Lemma FormatFloat_tok bits : is_tok (GoFloat.FormatFloat bits).
Proof.
  unfold GoFloat.FormatFloat. destruct (GoFloat.classify bits) as [| []|neg m e] eqn:E; [done..|].
  assert (0 <= m) as Hm.
  { assert (0 <= Z.land bits (2 ^ 52 - 1)) by (apply Z.land_nonneg; right; lia).
    revert E. unfold GoFloat.classify. repeat case_if; intros [= <- <- <-]; lia. }
  destruct (GoFloat.decimal_digits m e) as [ds dp] eqn:Ed.
  assert (is_tok ds) as Hds.
  { unfold GoFloat.decimal_digits in Ed. destruct (m =? 0); [by inversion Ed|].
    destruct (GoFloat.shortest _ _ _ _ _ _) as [d e10] eqn:Es. injection Ed as <- <-.
    apply trim_right_forall, FormatUint_tok. change d with (d, e10).1. rewrite <-Es. by apply shortest_nonneg. }
  apply is_tok_app; [by destruct neg|]. case_if; [by apply fmtE_tok|by apply fmtF_tok].
Qed.
End Token.

(** ** JSON numbers

    The number grammar of RFC 8259 as an automaton, and what [strconv] writes in it:
    every integer, and every finite float. *)
Module JsonNumber.
Import Strconv GoFloat.

Inductive NState := NStart | NMinus | NZero | NInt | NDot | NFrac | NExp | NExpSign | NExpDigits.

Definition num_step (st : NState) (c : ascii) : option NState :=
  let nonzero := is_digit c && negb (Ascii.eqb c "0") in
  let is_e := Ascii.eqb c "e" || Ascii.eqb c "E" in
  match st with
  | NStart => if Ascii.eqb c "-" then Some NMinus else if Ascii.eqb c "0" then Some NZero else if nonzero then Some NInt else None
  | NMinus => if Ascii.eqb c "0" then Some NZero else if nonzero then Some NInt else None
  | NZero => if Ascii.eqb c "." then Some NDot else if is_e then Some NExp else None
  | NInt => if is_digit c then Some NInt else if Ascii.eqb c "." then Some NDot else if is_e then Some NExp else None
  | NDot => if is_digit c then Some NFrac else None
  | NFrac => if is_digit c then Some NFrac else if is_e then Some NExp else None
  | NExp => if is_digit c then Some NExpDigits else if Ascii.eqb c "+" || Ascii.eqb c "-" then Some NExpSign else None
  | NExpSign | NExpDigits => if is_digit c then Some NExpDigits else None
  end.

Fixpoint num_run (st : NState) (s : string) : option NState :=
  match s with
  | EmptyString => Some st
  | String c s' => match num_step st c with Some st' => num_run st' s' | None => None end
  end.

Definition num_final (st : NState) : bool :=
  match st with NZero | NInt | NFrac | NExpDigits => true | _ => false end.

(** A JSON number, the whole string. *)
Definition is_number (s : string) : bool :=
  match num_run NStart s with Some st => num_final st | None => false end.

Example number_1 : map is_number ["0"; "-0"; "12"; "-1.50"; "1e+06"; "2.5E-7"; "0e1"] = replicate 7 true.
Proof. reflexivity. Qed.
Example number_2 : map is_number [""; "-"; "01"; "+1"; "1."; ".5"; "1e"; "NaN"; "+Inf"; "0x1"; "1:2"] = replicate 11 false.
Proof. reflexivity. Qed.

Lemma num_run_app st s t st' : num_run st s = Some st' -> num_run st (s +:+ t) = num_run st' t.
Proof.
  revert st. induction s as [|c s IH]; intros st; [rewrite sapp_nil_l; by intros [= ->]|]. rewrite sapp_cons. cbn [num_run].
  destruct (num_step st c); [apply IH|done].
Qed.

Lemma num_step_tok st c st' : num_step st c = Some st' -> Token.tok_byte c = true.
Proof. destruct c as [[] [] [] [] [] [] [] []]; destruct st; vm_compute; by intros. Qed.

Lemma num_run_tok st s st' : num_run st s = Some st' -> Token.is_tok s.
Proof.
  revert st. induction s as [|c s IH]; intros st; [done|]. cbn [num_run].
  destruct (num_step st c) as [st1|] eqn:E; [|done]. intros Hr. apply Token.is_tok_cons; [by eapply num_step_tok|by eapply IH].
Qed.

Lemma is_number_tok s : is_number s = true -> Token.is_tok s.
Proof. unfold is_number. destruct (num_run NStart s) eqn:E; [|done]. intros _. by eapply num_run_tok. Qed.

(** Runs of digits. *)
Lemma num_run_digits st s :
  st = NInt \/ st = NFrac \/ st = NExpDigits -> str_forall is_digit s = true -> num_run st s = Some st.
Proof.
  intros Hst. induction s as [|c s IH]; [done|]. cbn [str_forall num_run]. intros. bool_to_prop.
  assert (num_step st c = Some st) as ->; [|auto].
  destruct Hst as [->|[->| ->]]; cbn [num_step]; by rewrite H.
Qed.

(** Digits after a state that moves to [st'] with the first of them. *)
Lemma num_run_some st st' s :
  (st = NDot /\ st' = NFrac \/ (st = NExp \/ st = NExpSign) /\ st' = NExpDigits) ->
  s <> "" -> str_forall is_digit s = true -> num_run st s = Some st'.
Proof.
  intros Hst Hs. destruct s as [|c s]; [done|]. cbn [str_forall num_run]. intros. bool_to_prop.
  assert (num_step st c = Some st') as ->.
  { destruct Hst as [[-> ->]|[[->| ->] ->]]; cbn [num_step]; by rewrite H. }
  apply num_run_digits; [|done]. destruct Hst as [[-> ->]|[_ ->]]; auto.
Qed.

(** A digit string without a leading zero. *)
Definition leads (s : string) : Prop :=
  match s with String c s' => is_digit c = true /\ Ascii.eqb c "0" = false /\ str_forall is_digit s' = true | EmptyString => False end.

Lemma leads_digits s : leads s -> s <> "" /\ str_forall is_digit s = true.
Proof. destruct s as [|c s]; [done|]. intros (H1 & _ & H2). split; [done|]. cbn [str_forall]. by rewrite H1, H2. Qed.

Lemma num_run_leads st s : st = NStart \/ st = NMinus -> leads s -> num_run st s = Some NInt.
Proof.
  intros Hst. destruct s as [|c s]; [done|]. intros (H1 & H2 & H3). cbn [num_run].
  assert (num_step st c = Some NInt) as ->; [|by apply num_run_digits; auto].
  destruct (Ascii.eqb_spec c "-") as [->|Hm]; [done|]. apply Ascii.eqb_neq in Hm.
  destruct Hst as [->| ->]; cbn [num_step]; by rewrite ?Hm, H2, H1.
Qed.

Lemma leads_app s t : leads s -> str_forall is_digit t = true -> leads (s +:+ t).
Proof.
  destruct s as [|c s]; [done|]. intros (H1 & H2 & H3) Ht. rewrite sapp_cons. split_and!; [done|done|].
  by rewrite str_forall_app, H3, Ht.
Qed.

Lemma leads_trim s : leads s -> leads (Strings.trim_right GoTime.is_zero_byte s).
Proof.
  destruct s as [|c s]; [done|]. intros (H1 & H2 & H3). cbn [Strings.trim_right].
  pose proof (Token.trim_right_forall is_digit GoTime.is_zero_byte s H3) as Ht.
  destruct (Strings.trim_right _ s); [|done]. unfold GoTime.is_zero_byte. by rewrite H2.
Qed.

Lemma digits_loop_leads fuel n acc :
  0 < n < 2 ^ Z.of_nat fuel -> str_forall is_digit acc = true -> leads (digits_loop fuel n acc).
Proof.
  revert n acc. induction fuel as [|f IH]; intros n acc Hn Ha; [simpl in Hn; lia|]. cbn [digits_loop].
  pose proof (Z.mod_pos_bound n 10 ltac:(lia)) as Hm.
  destruct (Z.ltb_spec n 10).
  - split_and!; [by apply is_digit_digit| |done]. rewrite Z.mod_small by lia. apply Ascii.eqb_neq. intros E.
    apply (f_equal byte_val) in E. rewrite byte_val_digit in E by lia. change (byte_val "0") with 48 in E. lia.
  - apply IH; [|cbn [str_forall]; by rewrite is_digit_digit, Ha].
    rewrite Nat2Z.inj_succ, Z.pow_succ_r in Hn by lia.
    split; [apply Z.div_str_pos; lia|apply Z.div_lt_upper_bound; lia].
Qed.

Lemma FormatUint_leads n : 0 < n -> leads (FormatUint n).
Proof.
  intros Hn. apply digits_loop_leads; [|done]. split; [done|].
  rewrite Nat2Z.inj_succ, Z2Nat.id by apply Z.log2_nonneg. by apply Z.log2_spec.
Qed.

Lemma FormatUint_run st n : st = NStart \/ st = NMinus -> 0 <= n -> exists st', num_run st (FormatUint n) = Some st' /\ num_final st' = true.
Proof.
  intros Hst Hn. destruct (Z.eq_dec n 0) as [->|Hz]; [exists NZero; by destruct Hst as [->| ->]|].
  exists NInt. split; [|done]. apply num_run_leads; [done|]. apply FormatUint_leads. lia.
Qed.

Lemma FormatUint_number n : 0 <= n -> is_number (FormatUint n) = true.
Proof. intros Hn. unfold is_number. by destruct (FormatUint_run NStart n (or_introl eq_refl) Hn) as (st & -> & ?). Qed.

Lemma FormatInt_number n : is_number (FormatInt n) = true.
Proof.
  unfold FormatInt. destruct (Z.ltb_spec n 0); [|by apply FormatUint_number].
  unfold is_number. cbn [num_run]. change (num_step NStart "-") with (Some NMinus). cbv iota beta.
  by destruct (FormatUint_run NMinus (- n) (or_intror eq_refl) ltac:(lia)) as (st & -> & ?).
Qed.

Lemma zeros_digits n : str_forall is_digit (GoTime.zeros n) = true.
Proof. by induction n. Qed.

Lemma pad_uint_digits x w : 0 <= x -> GoTime.pad_uint x w <> "" /\ str_forall is_digit (GoTime.pad_uint x w) = true.
Proof.
  intros Hx. unfold GoTime.pad_uint. split; [|by rewrite str_forall_app, zeros_digits, FormatUint_digits].
  pose proof (FormatUint_nonempty x). destruct (GoTime.zeros _); [by rewrite sapp_nil_l|done].
Qed.

(** ** Floats: the digits are those of a positive integer *)
Lemma floor_digits_pos m e e10 e10' :
  0 < m -> cmp_scaled m e 1 e10 <> Lt -> e10' <= e10 -> 1 <= floor_digits m e e10'.
Proof.
  unfold cmp_scaled, floor_digits, scaled, pos_part. intros Hm Hc Hle. rewrite Z.compare_nlt_iff, Z.nlt_ge in Hc.
  apply Z.div_le_lower_bound.
  { pose proof (Z.pow_pos_nonneg 2 (Z.max (- e) 0)). pose proof (Z.pow_pos_nonneg 10 (Z.max e10' 0)). nia. }
  pose proof (Z.pow_le_mono_r 10 (Z.max e10' 0) (Z.max e10 0) ltac:(lia) ltac:(lia)).
  pose proof (Z.pow_le_mono_r 10 (Z.max (- e10) 0) (Z.max (- e10') 0) ltac:(lia) ltac:(lia)).
  pose proof (Z.pow_pos_nonneg 2 (Z.max (- e) 0) ltac:(lia) ltac:(lia)).
  pose proof (Z.pow_pos_nonneg 2 (Z.max e 0) ltac:(lia) ltac:(lia)).
  transitivity (1 * 2 ^ Z.max (- e) 0 * 10 ^ Z.max e10 0); [nia|]. etransitivity; [exact Hc|].
  apply Z.mul_le_mono_nonneg_l; nia.
Qed.

Lemma find_dp_lower fuel m e dp : cmp_scaled m e 1 (dp - 1) <> Lt -> cmp_scaled m e 1 (find_dp fuel m e dp - 1) <> Lt.
Proof.
  revert dp. induction fuel as [|f IH]; intros dp H; [done|]. cbn [find_dp].
  destruct (cmp_scaled m e 1 dp) eqn:E; [|done|]; apply IH; replace (dp + 1 - 1) with dp by lia; congruence.
Qed.

Lemma shortest_pos fuel m e g dp nd :
  0 < m -> cmp_scaled m e 1 (dp - 1) <> Lt -> 1 <= nd -> 1 <= (shortest fuel m e g dp nd).1.
Proof.
  intros Hm Hc. revert nd. induction fuel as [|f IH]; intros nd Hnd; cbn [shortest];
    pose proof (floor_digits_pos m e (dp - 1) (dp - nd) Hm Hc ltac:(lia)).
  - repeat case_match; cbn [fst]; lia.
  - repeat case_match; cbn [fst]; try lia; apply IH; lia.
Qed.

(** The estimate of the decimal exponent is never too large, at any binary exponent of
    a float: checked for each of them. *)
Definition est_ok (L : Z) : bool :=
  let k := L * 30103 / 100000 - 3 in
  2 ^ pos_part (- L) * 10 ^ pos_part k <=? 2 ^ pos_part L * 10 ^ pos_part (- k).

Lemma est_ok_all L : - 1074 <= L <= 1023 -> est_ok L = true.
Proof.
  intros HL. assert (Hall : forallb est_ok (seqZ (- 1074) 2098) = true) by (vm_compute; reflexivity).
  rewrite forallb_forall in Hall. apply Hall, list_elem_of_In, elem_of_seqZ. lia.
Qed.

Lemma estimate_lower m e :
  0 < m < 2 ^ 53 -> - 1074 <= e <= 971 -> cmp_scaled m e 1 ((Z.log2 m + e) * 30103 / 100000 - 3) <> Lt.
Proof.
  intros Hm He. pose proof (Z.log2_nonneg m) as Hl0.
  assert (Hl1 : Z.log2 m < 53) by (apply Z.log2_lt_pow2; lia).
  pose proof (est_ok_all (Z.log2 m + e) ltac:(lia)) as Hk. unfold est_ok in Hk.
  unfold cmp_scaled, scaled. rewrite Z.compare_nlt_iff, Z.nlt_ge, Z.mul_1_l. apply Z.leb_le in Hk.
  set (k := (Z.log2 m + e) * 30103 / 100000 - 3) in *. set (A := 10 ^ pos_part (- k)) in *. set (B := 10 ^ pos_part k) in *.
  pose proof (Z.log2_spec m ltac:(lia)) as [Hlow _]. unfold pos_part in *.
  assert (HE : 2 ^ Z.log2 m * 2 ^ Z.max e 0 * 2 ^ Z.max (- (Z.log2 m + e)) 0 = 2 ^ Z.max (- e) 0 * 2 ^ Z.max (Z.log2 m + e) 0).
  { rewrite <-!Z.pow_add_r by lia. f_equal. lia. }
  assert (HA : 0 <= A) by (apply Z.pow_nonneg; lia).
  pose proof (Z.pow_pos_nonneg 2 (Z.max (- (Z.log2 m + e)) 0) ltac:(lia) ltac:(lia)) as HP.
  pose proof (Z.pow_pos_nonneg 2 (Z.max (- e) 0) ltac:(lia) ltac:(lia)) as HQ.
  pose proof (Z.pow_pos_nonneg 2 (Z.max e 0) ltac:(lia) ltac:(lia)) as HR.
  apply (Z.mul_le_mono_pos_r _ _ _ HP).
  transitivity (2 ^ Z.max (- e) 0 * (2 ^ Z.max (Z.log2 m + e) 0 * A)).
  - replace (2 ^ Z.max (- e) 0 * B * 2 ^ Z.max (- (Z.log2 m + e)) 0) with (2 ^ Z.max (- e) 0 * (2 ^ Z.max (- (Z.log2 m + e)) 0 * B)) by ring.
    apply Z.mul_le_mono_nonneg_l; lia.
  - rewrite Z.mul_assoc, <-HE.
    replace (m * 2 ^ Z.max e 0 * A * 2 ^ Z.max (- (Z.log2 m + e)) 0) with (m * (2 ^ Z.max e 0 * A * 2 ^ Z.max (- (Z.log2 m + e)) 0)) by ring.
    replace (2 ^ Z.log2 m * 2 ^ Z.max e 0 * 2 ^ Z.max (- (Z.log2 m + e)) 0 * A) with (2 ^ Z.log2 m * (2 ^ Z.max e 0 * A * 2 ^ Z.max (- (Z.log2 m + e)) 0)) by ring.
    apply Z.mul_le_mono_nonneg_r; [|lia]. repeat apply Z.mul_nonneg_nonneg; lia.
Qed.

━━━

- [About this exercise]: Give back exactly what runs from the first line of the listing above to the line that contains "Z.land_nonneg; right; lia).", keeping both end lines.

- [Exercise output]:
Lemma FormatFloat_tok bits : is_tok (GoFloat.FormatFloat bits).
Proof.
  unfold GoFloat.FormatFloat. destruct (GoFloat.classify bits) as [| []|neg m e] eqn:E; [done..|].
  assert (0 <= m) as Hm.
  { assert (0 <= Z.land bits (2 ^ 52 - 1)) by (apply Z.land_nonneg; right; lia).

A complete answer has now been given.